(Saved data entries)
--------------------------------

(** ** The theorems at concrete inputs *)

(** C1 at a fresh statistics object updated with a source segment of
    0.003 mm, then with one of 1.5 mm. *)
Lemma update_increments_one_bucket_witness :
  exists s0 s : @source_target_segment_statistics unit,
    @source_target_segment_statistics_new unit example_utilities
      segment_statistic_lengths segment_statistic_lengths_count None
    = Some s0
    /\ updates s0 [(Double.of_decimal 3 (-3), true)] = Some s
    /\ Double.gtb (Double.of_decimal 15 (-1)) Double.zero = true
    /\ total_count true s < Int.INT_MAX
    /\ exists s' (i : nat) (stat : segment_statistic),
         update s (Double.of_decimal 15 (-1)) true = Some s'
         /\ segments true s !! i = Some stat
         /\ segments true s'
            = <[i := {| min_mm := min_mm stat; max_mm := max_mm stat;
                        count := count stat + 1 |}]> (segments true s)
         /\ (forall j : nat, j <> i ->
                segments true s' !! j = segments true s !! j)
         /\ segments (negb true) s' = segments (negb true) s
         /\ (Double.ltb (Double.of_decimal 15 (-1)) final_threshold = true ->
             in_range stat (Double.of_decimal 15 (-1)) = true
             /\ forall (k : nat) (other : segment_statistic),
                  segments true s !! k = Some other ->
                  in_range other (Double.of_decimal 15 (-1)) = true -> k = i)
         /\ (Double.geb (Double.of_decimal 15 (-1)) final_threshold = true ->
             i = 12%nat /\ S i = length (segments true s)).
Proof.
  eexists. eexists.
  split; [vm_compute; reflexivity|].
  split; [vm_compute; reflexivity|].
  split; [vm_compute; reflexivity|].
  split; [vm_compute; reflexivity|].
  eapply (@update_increments_one_bucket unit example_utilities None)
    with (calls := [(Double.of_decimal 3 (-3), true)]).
  - vm_compute. reflexivity.
  - vm_compute. reflexivity.
  - vm_compute. reflexivity.
  - vm_compute. reflexivity.
Defined.


(** C2 at a fresh statistics object after a source segment of 0.003 mm, a
    target segment of 250 mm and a rejected length of 0, then updated with a
    target segment of 1.5 mm. *)
Lemma statistics_self_consistent_witness :
  exists s0 s s' : @source_target_segment_statistics unit,
    @source_target_segment_statistics_new unit example_utilities
      segment_statistic_lengths segment_statistic_lengths_count None
    = Some s0
    /\ updates s0 [(Double.of_decimal 3 (-3), true);
                   (Double.of_decimal 250 0, false);
                   (Double.zero, true)] = Some s
    /\ sum_counts (source_segments s) = total_count_source s
    /\ sum_counts (target_segments s) = total_count_target s
    /\ source_segments s <> [] /\ target_segments s <> []
    /\ update s (Double.of_decimal 15 (-1)) false = Some s'
    /\ self_consistent s'
    /\ Z.of_nat (length [(Double.of_decimal 3 (-3), true);
                         (Double.of_decimal 250 0, false);
                         (Double.zero, true)]) <= Int.INT_MAX
    /\ exists s2, updates s0 [(Double.of_decimal 3 (-3), true);
                              (Double.of_decimal 250 0, false);
                              (Double.zero, true)] = Some s2.
Proof.
  destruct (@statistics_self_consistent unit example_utilities)
    as (Hruns & Hstep & Hdefined).
  eexists. eexists. eexists.
  split; [vm_compute; reflexivity|].
  split; [vm_compute; reflexivity|].
  match goal with
  | |- sum_counts (source_segments ?s) = _ /\ _ =>
      assert (Hs : sum_counts (source_segments s) = total_count_source s
                   /\ sum_counts (target_segments s) = total_count_target s)
  end.
  { eapply (Hruns segment_statistic_lengths segment_statistic_lengths_count
              None) with (calls := [(Double.of_decimal 3 (-3), true);
                                    (Double.of_decimal 250 0, false);
                                    (Double.zero, true)]).
    - vm_compute. reflexivity.
    - vm_compute. reflexivity. }
  split; [apply Hs|]. split; [apply Hs|].
  split; [discriminate|]. split; [discriminate|].
  split; [vm_compute; reflexivity|].
  split.
  - eapply Hstep with (len := Double.of_decimal 15 (-1)) (is_source := false);
      [| |exact Hs|vm_compute; reflexivity]; discriminate.
  - split; [vm_compute; discriminate|].
    eapply (Hdefined segment_statistic_lengths segment_statistic_lengths_count
              None).
    + vm_compute. reflexivity.
    + vm_compute. discriminate.
Defined.

(** C3 fails as stated: the first threshold, [0.002f], is neither exactly
    2/1000 nor the double nearest to 0.002. *)
Lemma thresholds_not_exact_decimals :
  ~ Forall2 (fun t literal => has_value t (decimal_value literal))
      segment_statistic_lengths segment_statistic_literals
  /\ segment_statistic_lengths !! 0%nat <> Some (Double.of_decimal 2 (-3)).
Proof.
  split.
  - intros Hall. inversion Hall as [|t literal ts literals Hfirst _]; subst.
    destruct Hfirst as (v & Hv & Heq). injection Hv as <-.
    revert Heq. apply Qeq_bool_neq. vm_compute. reflexivity.
  - vm_compute. discriminate.
Qed.

(** C3 (as the code has it) at a target segment of 250 mm, counted by a
    fresh statistics object in the bucket that starts at 100. *)
Lemma thresholds_single_precision_witness :
  exists s0 s' : @source_target_segment_statistics unit,
    @source_target_segment_statistics_new unit example_utilities
      segment_statistic_lengths segment_statistic_lengths_count None
    = Some s0
    /\ updates s0 [] = Some s0
    /\ total_count false s0 < Int.INT_MAX
    /\ Double.geb (Double.of_decimal 250 0) final_threshold = true
    /\ update s0 (Double.of_decimal 250 0) false = Some s'
    /\ count <$> target_segments s' = [0; 0; 0; 0; 0; 0; 0; 0; 0; 0; 0; 0; 1].
Proof.
  destruct (@thresholds_single_precision unit example_utilities None)
    as (_ & _ & _ & _ & _ & _ & _ & _ & _ & _
        & s0 & Hs0 & _ & _ & _ & Hover).
  assert (Hfresh : Some s0 = @source_target_segment_statistics_new unit
                     example_utilities segment_statistic_lengths
                     segment_statistic_lengths_count None)
    by (symmetry; exact Hs0).
  vm_compute in Hfresh. injection Hfresh as ->.
  match type of Hover with
  | forall calls s len b, updates ?fresh calls = Some s -> _ =>
      destruct (Hover [] fresh (Double.of_decimal 250 0) false eq_refl)
        as (s' & stat & Hs' & _);
      [vm_compute; reflexivity|vm_compute; reflexivity|];
      exists fresh, s'
  end.
  split; [vm_compute; reflexivity|].
  split; [reflexivity|].
  split; [vm_compute; reflexivity|].
  split; [vm_compute; reflexivity|].
  split; [exact Hs'|].
  vm_compute in Hs'. injection Hs' as <-. reflexivity.
Defined.

(** C4 (as the code has it) at a fresh statistics object after source
    segments of 0.003 mm and 1.5 mm, a target segment of 250 mm, and a
    rejected length of -1. *)
Lemma update_totals_witness :
  exists s0 s : @source_target_segment_statistics unit,
    let calls := [(Double.of_decimal 3 (-3), true);
                  (Double.of_decimal 250 0, false);
                  (Double.of_decimal (-1) 0, true);
                  (Double.of_decimal 15 (-1), true)] in
    @source_target_segment_statistics_new unit example_utilities
      segment_statistic_lengths segment_statistic_lengths_count None
    = Some s0
    /\ updates s0 calls = Some s
    /\ (forall call : double * bool,
           In call calls -> Double.is_nan (fst call) = false)
    /\ total_length_source s = running_sum (positive_lengths true calls)
    /\ total_count_source s = 2
    /\ total_length_target s = running_sum (positive_lengths false calls)
    /\ total_count_target s = 1.
Proof.
  eexists. eexists. intros calls.
  split; [vm_compute; reflexivity|].
  split; [vm_compute; reflexivity|].
  assert (Hnan : forall call : double * bool,
             In call calls -> Double.is_nan (fst call) = false).
  { intros call [<-|[<-|[<-|[<-|[]]]]]; reflexivity. }
  split; [exact Hnan|].
  edestruct (@update_totals unit example_utilities segment_statistic_lengths
               segment_statistic_lengths_count None)
    with (calls := calls) as (_ & Htotals & Hpos).
  { vm_compute. reflexivity. }
  edestruct Htotals as (Hls & Hcs & Hlt & Hct).
  { vm_compute. reflexivity. }
  destruct (Hpos Hnan) as [Hps Hpt].
  rewrite <- Hps, <- Hpt. repeat split; assumption.
Defined.

(** C4 fails as stated: a NaN length is not greater than 0, yet [update]
    counts it and adds it to the total length. *)
Lemma nan_length_is_counted :
  ~ (forall (calls : list (double * bool))
            (s0 s : @source_target_segment_statistics unit),
        @source_target_segment_statistics_new unit example_utilities
          segment_statistic_lengths segment_statistic_lengths_count None
        = Some s0 ->
        updates s0 calls = Some s ->
        total_length_source s = running_sum (positive_lengths true calls)
        /\ total_count_source s
           = Z.of_nat (length (positive_lengths true calls))).
Proof.
  intros Hclaim.
  edestruct (Hclaim [(S754_nan, true)]) as [_ Hcount].
  { vm_compute. reflexivity. }
  { vm_compute. reflexivity. }
  vm_compute in Hcount. discriminate.
Qed.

--------------------------------

**WORK TASK**
All lines with the string "Hover" must be copied from the data.

**ANSWER SPACE**
        & s0 & Hs0 & _ & _ & _ & Hover).
  match type of Hover with
      destruct (Hover [] fresh (Double.of_decimal 250 0) false eq_refl)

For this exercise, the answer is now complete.